R.M. McDonald, N.C. Scott, L. Micklow, S. Furst, C. Youtsey
Smart Material Solutions,
United States
Keywords: solar, nanopatterning, antifouling
Summary:
Lightweight, high-efficiency III–V photovoltaic cells critically power unmanned aerial vehicles, rovers, and spacecrafts. However, further improvements in cell efficiency are plateauing. Additional efficiency and power gains can be made by modifying the cover glass encapsulation to enhance the transmission and capture of incident light. Ceria-doped cover glass is the standard encapsulant for space-grade panels due to its proven durability against atomic oxygen and high-energy radiation. However, a portion of the incident light is lost to reflection or absorption before reaching the underlying cell. While conventional quarter-wave antireflective coatings can mitigate some reflection losses, their limited spectral bandwidth and sensitivity to the angle of incidence can restrict their effectiveness.
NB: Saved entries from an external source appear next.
(** The inode as its slot gives it back: behind the first 194 bytes of [data]
    comes what follows the slot. *)
Lemma inode_roundtrip i rest : inode_wf i ->
  inode_of (take INODE_SIZE (inode_bytes i) ++ rest) =
  set_data (size i) (extent_count i) (take SLOT_DATA (data i) ++ take (MAX_INLINE_DATA - SLOT_DATA) rest) i.
Proof.
  intros [H1 H2 H3 H4 H5 H6 H7 H8 H9 H10 H11 Hl Hb]. unfold inode_bytes, INODE_SIZE.
  repeat (rewrite take_app_ge by (rewrite length_le_bytes; lia); rewrite length_le_bytes; cbn [Nat.sub]; rewrite <- app_assoc).
  unfold inode_of, set_data. f_equal; [read_field; done..|].
  repeat (rewrite slice_skip by (rewrite length_le_bytes; lia); rewrite length_le_bytes; cbn [Nat.sub]).
  unfold slice. rewrite drop_0, take_app, take_take, length_take, Hl. reflexivity.
Qed.

Lemma length_inode_bytes i : length (data i) = MAX_INLINE_DATA -> length (inode_bytes i) = 318%nat.
Proof. intros Hl. unfold inode_bytes. by rewrite !length_app, !length_le_bytes, Hl. Qed.

Lemma inode_bytes_u8 i : bytes (data i) -> bytes (inode_bytes i).
Proof. intros Hb. unfold inode_bytes. rewrite !Forall_app. split_and!; first [apply le_bytes_u8 | exact Hb]. Qed.

Lemma inode_offset_fits ino : (inode_offset ino + INODE_SIZE <= BLOCK_SIZE)%nat.
Proof.
  assert (H : u64 (ino * Z.of_nat INODE_SIZE) mod Z.of_nat BLOCK_SIZE <= 3840).
  { unfold u64. change M64 with 18446744073709551616. change (Z.of_nat INODE_SIZE) with 256. change (Z.of_nat BLOCK_SIZE) with 4096.
    Z.div_mod_to_equations; lia. }
  unfold inode_offset. unfold INODE_SIZE, BLOCK_SIZE in *. lia.
Qed.

(** What an operation on the inode [ino] may change: its block, and the journal. *)
Definition inode_changed (f : Fs) (ino : Z) (f' : Fs) : Prop :=
  f' = set_journal (fs_journal f') (set_dev (dev f') f) /\
  disk_ok (dev f') /\ same_device (dev f) (dev f') /\ journal_ok (fs_journal f') /\
  start_block (fs_journal f') = start_block (fs_journal f) /\ num_blocks (fs_journal f') = num_blocks (fs_journal f) /\
  forall b, in_range b -> ~ journal_area (fs_journal f) b -> b <> inode_block (sb f) ino -> block (dev f') b = block (dev f) b.

(** The block of the inode with the inode in its slot. *)
Definition with_inode (f : Fs) (ino : Z) (i : SkyfsInode) : list Z :=
  splice (inode_offset ino) (take INODE_SIZE (inode_bytes i)) (block (dev f) (inode_block (sb f) ino)).

Lemma unlock_id f d j d0 : fs_locked f = false -> dev_locked f = false ->
  set_fs_locked false (set_dev_locked false (set_journal j (set_dev d (set_dev d0 (set_dev_locked true (set_fs_locked true f)))))) =
  set_journal j (set_dev d f).
Proof. destruct f. cbn. by intros -> ->. Qed.

Section write_inode.
Context (f : Fs) (ino : Z) (i : SkyfsInode).
Context (Hd : disk_ok (dev f)) (Hfl : fs_locked f = false) (Hdl : dev_locked f = false) (Hj : journal_ok (fs_journal f)).
Context (Hr : in_range (inode_block (sb f) ino)) (Hna : ~ journal_area (fs_journal f) (inode_block (sb f) ino)) (Hi : inode_wf i).
Context (n : Z) (Hbn : 0 <= inode_block (sb f) ino < n) (Hjn : start_block (fs_journal f) + num_blocks (fs_journal f) <= n).

Lemma with_inode_ok : length (with_inode f ino i) = BLOCK_SIZE /\ bytes (with_inode f ino i).
Proof using Hd Hi.
  assert (Hlt : length (take INODE_SIZE (inode_bytes i)) = INODE_SIZE)
    by (rewrite length_take, length_inode_bytes by apply Hi; reflexivity).
  apply splice_ok; [by apply block_length|by apply block_bytes|apply Forall_take, inode_bytes_u8, Hi|].
  rewrite Hlt. apply inode_offset_fits.
Qed.

(** The transaction around the write. *)
Lemma inode_transaction_ok :
  let b := inode_block (sb f) ino in
  let changed (s : Disk * Journal) := inode_changed f ino (set_journal s.2 (set_dev s.1 f)) in
  io_ok (fun _ s => changed s /\ block s.1 b = with_inode f ino i) (fun s => changed s /\ ~ healthy n (dev f))
    ((hdr ← Journal.begin_transaction;
      _ ← Journal.journal_data hdr b (with_inode f ino i);
      _ ← Journal.on_disk (write_block b (with_inode f ino i));
      Journal.commit_transaction hdr) (dev f, fs_journal f)).
Proof using All.
  intros b changed. destruct with_inode_ok as [Hl Hby]. set (j0 := fs_journal f) in *.
  assert (Hbase : journalled (dev f) j0 (dev f, j0)) by (unfold journalled; split_and!; done).
  assert (Hch : forall s, journalled (dev f) j0 s -> changed s).
  { intros s (A & B & C & D & E & F). unfold changed, inode_changed. split_and!; try done. intros b' H1 H2 _. by apply F. }
  eapply io_bind; [eapply io_ok_mono; [| |apply (begin_ok _ _ _ _ Hj Hbase)]; [intros ? ? H; exact H|intros s [H Hu]; split; [by apply Hch|intros Hh; by apply Hu, (healthy_mono n)]]|].
  intros hdr [d1 j1] (H1 & Hhdr & Hnf). cbn [snd] in Hnf.
  eapply io_bind; [eapply io_ok_mono; [| |apply (journal_data_ok _ _ _ _ hdr b _ Hj H1 Hhdr Hnf Hby)]; [intros ? ? H; exact H|intros s [H Hu]; split; [by apply Hch|intros Hh; by apply Hu, (healthy_mono n)]]|].
  intros _ [d2 j2] H2. destruct H2 as (A & B & C & D & E & F). cbn [fst snd] in *.
  pose proof (write_block_frame b (with_inode f ino i) d2 A Hr Hl Hby) as Hw.
  pose proof (write_block_healthy n b (with_inode f ino i) d2 Hbn Hl) as Hbad.
  rewrite run_bind. unfold Journal.on_disk at 1. cbn [fst snd].
  destruct (write_block b (with_inode f ino i) d2) as [r d3]. destruct Hw as (Hres & A3 & B3 & F3 & Hok & _).
  assert (Hch3 : forall s, journalled d3 j0 s -> changed s).
  { intros s (A' & B' & C' & D' & E' & F'). unfold changed, inode_changed. split_and!; try done.
    - by eapply same_device_trans, same_device_trans.
    - intros b' G1 G2 G3. cbn [dev set_journal set_dev]. rewrite F', F3, F; done. }
  assert (H3 : journalled d3 j0 (d3, j2)) by (unfold journalled; split_and!; done).
  assert (Hh3 : ~ healthy n d2 -> ~ healthy n (dev f)) by (intros Hu Hh; by apply Hu, (same_device_healthy _ (dev f))).
  destruct Hres as [-> | ->]; [|split; [by apply Hch3|by apply Hh3, Hbad]].
  eapply io_ok_mono; [| |apply (commit_ok _ _ _ _ hdr Hj H3 Hhdr)]; [|intros s [Hs Hu]; split; [by apply Hch3|]].
  2:{ apply Hh3. intros Hh. by apply Hu, (healthy_mono n), (same_device_healthy _ d2). }
  intros [] s Hs. split; [by apply Hch3|]. destruct Hs as (_ & _ & _ & _ & _ & Fs). rewrite Fs by done. by apply Hok.
Qed.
Furthermore, particle fouling of rover or ground-based solar panels can result in additional losses. By texturing cover glass with subwavelength and light-trapping structures, Fresnel reflections can be broadly suppressed while the optical path length is increased to enhance light absorption by the cell. These surface textures can also passively mitigate dust accumulation on surfaces. This project explored various nanopatterned structures and materials to serve as large-area, cover glass alternatives. Roll-to-roll nanoimprint lithography (NIL) enabled large-area replication of micro- and nanostructures into polymer films which were tested on top of space-qualified triple-junction III-V solar cells. These patterns included nanoscale moth-eyes, microscale pyramids, and multiscale structures that demonstrated a 5% increase in current and efficiency at normal incidence over non patterned cover glass and films. Since traditional polymer materials used in NIL could degrade in space, we also explored scalable methods to pattern more robust materials including space-grade silicone, ETFE, colorless polyimide, and silica-based sol-gel. Ongoing work focuses on balancing the trade-offs among material robustness, solar cell performance, and manufacturability required to achieve higher-efficiency solar cells with patterned encapsulation.